Systematic Derivation of AMBER Force Field Parameters Applicable to Zinc-Containing Systems

Metal ions are indispensable for maintaining the structural stability and catalytic activity of metalloproteins. Molecular modeling studies of such proteins with force fields, however, are often hampered by the missing parameter problem. In this study, we have derived bond-stretching and angle-bending parameters applicable to zinc-containing systems which are compatible with the AMBER force field. A total of 18 model systems were used to mimic the common coordination configurations observed in the complexes formed by zinc-containing metalloproteins. The Hessian matrix of each model system computed at the B3LYP/6311++G(2d,2p) level was then analyzed by Seminario's method to derive the desired force constants.
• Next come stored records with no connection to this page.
(** What waited is handled. *)
Lemma flush_items fuel ops : forall G E fs ids cs L s', TInv G E (hview fs) (items ops ++ L) -> my_root fs = root ->
  Forall (fun x => is_part2 x.1 = false) (items ops) -> (forall i, i ∈ asked (items ops) -> i ∈ waited G) ->
  flush_with (apply_mutation (S fuel)) (mkSt fs ids cs) ops = Done s' ->
  my_root (fs_of s') = root /\ CLIENT_ID (ids_of s') = CLIENT_ID ids /\
  exists G' E' new, calls s' = cs ++ new /\ TInv G' E' (hview (fs_of s')) L /\ Spoke G E G' E' (emitted new) /\ waited G' = waited G /\
    forall j s, (j, s) ∈ E' -> (j, s) ∈ E \/ j ∈ waited G.
Proof.
  induction ops as [|[m w|o] ops IH]; intros G E fs ids cs L s' HT Hroot Hp Hw E1; cbn [flush_with] in E1.
  - injection E1 as <-. cbn. split; [done|]. split; [done|]. exists G, E, []. rewrite app_nil_r. split; [done|]. split; [done|].
    split; [apply spoke_nothing|auto].
  - apply bind_done in E1 as ([fs1 ids1 cs1] & E2 & E1). change (items (Mut m w :: ops)) with ((m, w) :: items ops) in *.
    apply Forall_cons in Hp as [Hp1 Hp]. destruct (apply_item _ _ _ _ _ _ _ _ _ _ HT Hroot Hp1 E2) as (Hr & Hi & G1 & E1' & new & Ecs & HT1 & Hsp & Hw1 & HE1).
    cbn in Hr, Hi, Ecs, HT1. subst cs1.
    assert (Hww : waited G1 = waited G).
    { rewrite Hw1. destruct (held_up fs m w); [|done]. unfold wait. destruct (asks_rename m) as [i|] eqn:Ei; [|done]. cbn.
      assert (i ∈ waited G); [|set_solver]. apply Hw. rewrite asked_cons, Ei. by apply elem_of_cons; left. }
    destruct (IH G1 E1' fs1 ids1 (cs ++ new) L s' HT1 Hr Hp) as (Hr2 & Hi2 & G2 & E2' & new2 & Ecs2 & HT2 & Hsp2 & Hw2 & HE2);
      [intros i Hi'; rewrite Hww; apply Hw; by apply asked_tail|exact E1|].
    split; [done|]. split; [congruence|]. exists G2, E2', (new ++ new2). split; [by rewrite Ecs2, app_assoc|]. split; [done|].
    split; [rewrite emitted_app; by eapply spoke_trans|]. split; [congruence|]. intros j s Hj. destruct (HE2 j s Hj) as [Hj'|Hj']; [|right; congruence].
    destruct (HE1 j s Hj') as [?|Ha]; [by left|]. right. apply Hw. rewrite asked_cons, Ha. by apply elem_of_cons; left.
  - destruct (IH G E fs ids (cs ++ [handle_observation fs o]) L s' HT Hroot Hp Hw E1) as (Hr & Hi & G' & E' & new & Ecs & HT' & Hsp & Hrest).
    split; [done|]. split; [done|]. exists G', E', (handle_observation fs o :: new). split; [by rewrite Ecs, <-app_assoc|]. split; [done|]. split; [done|done].
Qed.

(** *** A side has spoken *)

Lemma state_said r r' : r_check_new r = true -> r_check_new r' = true -> (forall s, said s r = said s r') -> state r = state r'.
Proof. intros H1 H2 Hs. unfold state. pose proof (Hs SOld) as Ho. pose proof (Hs SNew) as Hn. cbn in Ho, Hn. by rewrite Ho, Hn, H1, H2. Qed.

(** The note that is made at each of the two files. *)
Record NoteOk (s : Side) (v : Vote) (on : PathBuf * PathBuf) (x : Side) (note : PendingRename -> PendingRename) : Prop := {
  nt_id : forall r, r_id (note r) = r_id r;
  nt_noted : forall r, r_paths r = on -> key on.1 <> key on.2 -> noted s v (key (path_of x on)) r (note r);
}.

Lemma note_ok_old d on : NoteOk SOld (Some d) on SOld (with_old_exists Ok).
Proof. split; [done|]. intros r <- Hne. constructor; try done. by intros []. Qed.
Lemma note_ok_moved d on : NoteOk SOld (Some d) on SNew (fun r => with_old_exists Ok (with_r_data d r)).
Proof. split; [done|]. intros r <- Hne. constructor; try done; [by intros []|]. by intros d' _ _ [= ->]. Qed.
Lemma note_ok_empty on x : NoteOk SNew (Some []) on x (with_new_empty Ok).
Proof. split; [done|]. intros r <- Hne. constructor; try done. by intros []. Qed.
Lemma note_ok_nack b on x : NoteOk (if b : bool then SOld else SNew) None on x (nack_note b).
Proof. destruct b; (split; [done|]); intros r <- Hne; constructor; try done; by intros []. Qed.

Lemma cast_cases fs m w i s v on fs1 nxo nxn : vote_of m = Some (i, s, v, on) -> (forall s, covers s w = mine s on) -> my_root fs = root ->
  cast_of fs m w = Done (fs1, nxo, nxn) ->
  (mine SOld on = true /\ hview fs !! key on.1 = None /\ fs1 = fs /\ nxo = Nothing /\ nxn = Nothing) \/
  exists fs0 no nn b, NoteOk s v on SOld no /\ NoteOk s v on SNew nn /\
    (if mine SOld on then cast fs i on.1 no b = Done (fs0, nxo) else fs0 = fs /\ nxo = Nothing) /\
    (if mine SNew on then cast fs0 i on.2 nn b = Done (fs1, nxn) else fs1 = fs0 /\ nxn = Nothing).
Proof.
  intros Hm Hc Hr E.
  assert (Hold : handle_old fs on.1 w = mine SOld on) by exact (handles fs SOld on w Hr (Hc SOld)).
  assert (Hnew : forall fs0, my_root fs0 = root -> handle_new fs0 on.2 w = mine SNew on) by (intros fs0 Hr0; exact (handles fs0 SNew on w Hr0 (Hc SNew))).
  assert (Hgo : forall no nn b, NoteOk s v on SOld no -> NoteOk s v on SNew nn ->
    ('(fs, old_next) ← (if handle_old fs on.1 w then cast fs i on.1 no b else Done (fs, Nothing));
     '(fs, new_next) ← (if handle_new fs on.2 w then cast fs i on.2 nn b else Done (fs, Nothing));
     Done (fs, old_next, new_next)) = Done (fs1, nxo, nxn) ->
    exists fs0 no nn b, NoteOk s v on SOld no /\ NoteOk s v on SNew nn /\
      (if mine SOld on then cast fs i on.1 no b = Done (fs0, nxo) else fs0 = fs /\ nxo = Nothing) /\
      (if mine SNew on then cast fs0 i on.2 nn b = Done (fs1, nxn) else fs1 = fs0 /\ nxn = Nothing)).
  { intros no nn b Ho Hn E1. apply bind_done in E1 as ([fs0 nxo'] & E1 & E2). apply bind_done in E2 as ([fs2 nxn'] & E2 & E3). injection E3 as -> -> ->.
    rewrite Hold in E1. assert (Hr0 : my_root fs0 = root).
    { destruct (mine SOld on); [apply cast_spec in E1 as [-> _]; [done|apply Ho]|by injection E1 as <- _]. }
    rewrite (Hnew fs0 Hr0) in E2. exists fs0, no, nn, b. split; [done|]. split; [done|].
    destruct (mine SOld on), (mine SNew on); split; try done; simplify_eq; done. }
  destruct m as [| | | |i' j mode o n d|i' j o n|i' j o n b]; try done; cbn in Hm; injection Hm as <- <- <- <-; cbn [cast_of fst snd] in *.
  - right. eapply Hgo; [apply note_ok_old|apply note_ok_moved|exact E].
  - unfold cast_new_empty in E. cbv zeta in E. destruct (handle_old fs o w) eqn:Eh.
    + apply bind_done in E as (file & Ef%unwrap_done & E). destruct (pending_rename file) eqn:Ep.
      * right. eapply Hgo; [apply (note_ok_empty (o, n))|apply (note_ok_empty (o, n))|exact E].
      * left. injection E as <- <- <-. rewrite <-Hold. cbn. split; [done|]. split; [|done]. rewrite hview_lookup, Ef. cbn. unfold held_node. by rewrite Ep.
    + right. eapply Hgo; [apply (note_ok_empty (o, n))|apply (note_ok_empty (o, n))|exact E].
  - right. eapply Hgo; [apply (note_ok_nack b (o, n))|apply (note_ok_nack b (o, n))|exact E].
Qed.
These parameters were validated extensively in structural optimizations and molecular dynamics simulations of four selected model systems as well as one protein-ligand complex formed by carbonic anhydrase II. The best performance was achieved by a bonded model in combination with the atomic partial charges derived by the restrained electrostatic potential method. After some minor optimizations, this model was also able to reproduce the vibrational frequencies computed by quantum mechanics. This study provides a comprehensive set of force field parameters applicable to a variety of zinc-containing molecular systems. In principle, our approach can be applied to other molecular systems with missing force field parameters.